The more we control our environment the less possible it is to experience novelty... -- Philip Slater, 1975 "Earthwalk" ( www.amazon.com/exec/obidos/ASIN/B000I1EWOQ/hip-20 ) I've mentioned before that most of the faculty at Kresge who I hung out with left the college under unhappy circumstances. Even Gregory Bateson, who was crowned Regent by Gov. Jerry Brown, was forced to stop teaching by his health problems at the end. But one notable exception was Philip Slater, mister "leader killing" himself, who -- like Bono before him -- backed out. After I returned from my bike trip across America in 1975-76, I found out Slater was living in Santa Cruz, and I went to see him. I told him I wanted to be his student. He said he wasn't looking for students. He was going to become a playwright. And he did. ( en.wikipedia.org/wiki/Philip_Slater ) ( www.philipslater.com/bio.htm ) I also should note that although Reich was crucified for offering an electro-magnetic form of liberation, and Leary for a chemical form, and Erhard for a seminar with cultish overtones, our society chose to embrace and hero-worship that former acid head and guru-chasing geek who offered us an ELECTRONIC form of liberation: Steve Jobs and his Apple of knowledge.


Obviously the truth is what's so. Not so obviously, it's also so what. -- Werner Erhard What are we to make of this cacophony of tragedy? I once heard a sermon from a Presbyterian minister who was raised the son of an orthodox rabbi. He read from the new testament, the gospel of John: In the beginning was the Word, and Word was with God, and the Word was God. Using his knowledge of the Greek this was translated from, he explained that the word for Word was "Logos" which also meant "knowledge learned from words." It contrasted with "Gnosis," "knowledge learned from direct communion." In the time of Jesus there were those who believed it was possible to know God through direct experience, the "Gnostics," and those who believed you had to read it in the "Good Book," or else "Hear the Word of the Lord." The gospel of John begins with a manifesto for Logos against Gnosis. There is a tendency for Gnostics to be secretive.

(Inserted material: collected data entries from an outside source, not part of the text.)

(** * modem-monitor: a shallow embedding of the connection supervisor

    The development follows the layout of the C sources:

    - [Dms]     : src/dms.c  (operation-mode table, GetPower / SetPower)
    - [Wds]     : src/wds.c  (runtime settings, packet-service indications)
    - [Netlink] : src/netlink.c (address enumeration and reconciliation)
    - [Main]    : src/main.c together with mm_start_session of
                  src/run_helpers.c (the supervisor loops)
    - [NetlinkMore]  : src/netlink.c (cache reload, address flush) and
                       mm_apply_ipv4_runtime_settings of src/run_helpers.c
    - [Qmi]          : service objects of src/dms.c and src/wds.c, with
                       mm_configure_autoconnect_and_roaming and
                       mm_exec_wireguard_setconf of src/run_helpers.c
    - [NetlinkSetup] : src/netlink.c (allocators, initialise, shutdown)
    - [Program]      : src/main.c (main)

    C integers are kept as [Z]; the vendor QMI library, libnl, sd-bus and
    the kernel are collaborators whose answers are supplied by the
    environment (section variables), never invented by the model. *)

From Stdlib Require Import ZArith List String Bool Lia.
Import ListNotations.
Open Scope string_scope.
Open Scope list_scope.
Open Scope Z_scope.

(** ** Shared vocabulary *)

(** qmerrno.h: the code tests statuses both with [== eQCWWAN_ERR_NONE] and
    with plain truthiness, so success is the integer zero. *)
Definition eQCWWAN_ERR_NONE : Z := 0.
(** C9.  [getUserPayments userId] lists the payments [ps], one entry
    each and in this order, where [ps] holds exactly the payments of the
    store that [userId] owns, each as often as the store holds it; [ps] is
    in descending order of creation time; and payments created at the same
    instant stand in [ps] in the order in which the payment [Map] holds
    them.  That order is the order of insertion: a payment [verifyPayment]
    stores under a new id goes last, and one it stores under an id already
    present takes the place of the record it replaces.  For three payments
    of the user made at instants T1 < T2 < T3 the entries are those of T3,
    T2, T1, in this order. *)
Theorem C9_history_sorted userId s :
  (exists ps,
     Forall2 listed_as ps (getUserPayments userId s) /\
     Permutation ps
       (map snd (filter (fun kp => String.eqb (Payment.userId (snd kp)) userId)
                   (payments s))) /\
     (forall p, In p ps
                <-> (exists k, In (k, p) (payments s)) /\ Payment.userId p = userId) /\
     StronglySorted (fun p q => Payment.createdAt q <= Payment.createdAt p) ps /\
     (forall t,
        filter (fun p => Payment.createdAt p =? t) ps
        = filter (fun p => Payment.createdAt p =? t)
            (map snd (filter (fun kp => String.eqb (Payment.userId (snd kp)) userId)
                        (payments s))))) /\
  (forall cfg t1 t2 pd s' r,
     verifyPayment cfg t1 t2 pd s = (s', Return r) ->
     (map_get (Payment.id (VerifyResponse.payment r)) (payments s) = None ->
      payments s'
      = payments s
        ++ [(Payment.id (VerifyResponse.payment r), VerifyResponse.payment r)]) /\
     (forall p0,
        map_get (Payment.id (VerifyResponse.payment r)) (payments s) = Some p0 ->
        exists before after,
          payments s
          = before ++ (Payment.id (VerifyResponse.payment r), p0) :: after /\
          payments s'
          = before
            ++ (Payment.id (VerifyResponse.payment r), VerifyResponse.payment r)
               :: after)) /\
  (forall p1 p2 p3,
     Permutation
       (map snd (filter (fun kp => String.eqb (Payment.userId (snd kp)) userId)
                   (payments s)))
       [p1; p2; p3] ->
     Payment.createdAt p1 < Payment.createdAt p2 ->
     Payment.createdAt p2 < Payment.createdAt p3 ->
     exists e1 e2 e3,
       getUserPayments userId s = [e3; e2; e1] /\
       listed_as p1 e1 /\ listed_as p2 e2 /\ listed_as p3 e3).
Proof.
  rewrite getUserPayments_sorted_payments.
  set (owned := map snd (filter (fun kp => String.eqb (Payment.userId (snd kp)) userId)
                           (payments s))).
  set (cmp := fun p q : Payment.t => Payment.createdAt q - Payment.createdAt p).
  assert (Htot : forall x y, 0 < cmp x y -> cmp y x <= 0)
    by (unfold cmp; intros; lia).
  assert (Htr : forall x y z, cmp x y <= 0 -> cmp y z <= 0 -> cmp x z <= 0)
    by (unfold cmp; intros; lia).
  split; [|split].
  - exists (array_sort cmp owned).
    split; [apply Forall2_listed|].
    split; [apply array_sort_perm|].
    split.
    { intros p. split.
      - intros Hin. apply (Permutation_in _ (array_sort_perm cmp owned)) in Hin.
        unfold owned in Hin. apply in_map_iff in Hin as ([k p'] & Heq & Hin).
        cbn in Heq. subst p'. apply filter_In in Hin as [Hin Hu].
        cbn in Hu. apply String.eqb_eq in Hu. eauto.
      - intros [[k Hin] Hu].
        apply (Permutation_in _ (Permutation_sym (array_sort_perm cmp owned))).
        unfold owned. change p with (snd (k, p)). apply in_map.
        apply filter_In. split; [exact Hin|]. cbn. now apply String.eqb_eq. }
    split.
    { eapply StronglySorted_weaken; [|apply array_sort_sorted; assumption].
      unfold cmp. intros a b. cbn beta. lia. }
    intros t. apply array_sort_stable.
    unfold cmp. intros a b Ha Hb. apply Z.eqb_eq in Ha, Hb. lia.
  - intros cfg t1 t2 pd s' r Hv.
    destruct (verifyPayment_return_inv _ _ _ _ _ _ _ Hv)
      as (oid & pid & sg & o & _ & _ & _ & _ & _ & -> & ->).
    cbn [VerifyResponse.payment payment_record Payment.id payments].
    split.
    + apply map_set_absent_append.
    + intros p0 Hp0. now apply map_set_present_split.
  - intros p1 p2 p3 Hperm H12 H23.
    exists (history_entry p1), (history_entry p2), (history_entry p3).
    split; [|auto using listed_as_history_entry].
    change [history_entry p3; history_entry p2; history_entry p1]
      with (map history_entry [p3; p2; p1]).
    f_equal. apply sorted_unique with (compare := cmp).
    + apply array_sort_sorted; assumption.
    + unfold cmp. repeat constructor; lia.
    + rewrite array_sort_perm, Hperm.
      apply Permutation_trans with (l' := [p2; p3; p1]).
      * apply perm_trans with (l' := [p2; p1; p3]).
        -- apply perm_swap.
        -- apply perm_skip, perm_swap.
      * apply perm_swap.
Qed.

Since you don't need to "spread the word" anyway, and each is a sort of a religion of one, why invite trouble? Timothy Leary explained in his autobiography that the history of enlightenment and "the mind's true liberation" is cyclic, and there times when the establishment's wings of Church and State are more tolerant of the Gnostics, and times when they come down harder. I've known since 9/11 that the pendulum was swinging away from the Gnostics for a while... Modern mystics like Gurdjieff, ( en.wikipedia.org/wiki/Gurdjieff ) and his student Ouspensky, ( en.wikipedia.org/wiki/P._D._Ouspensky ) have preached the Gnostic-like ideas that most people are sleep-walking through life, and only a select few get to learn the truth, but must be taught in code to protect the secret. The purpose of publications is to inspire and perhaps recruit, but not to inform. But is this explanation enough? Are all these would-be messiahs victims of societal persecution?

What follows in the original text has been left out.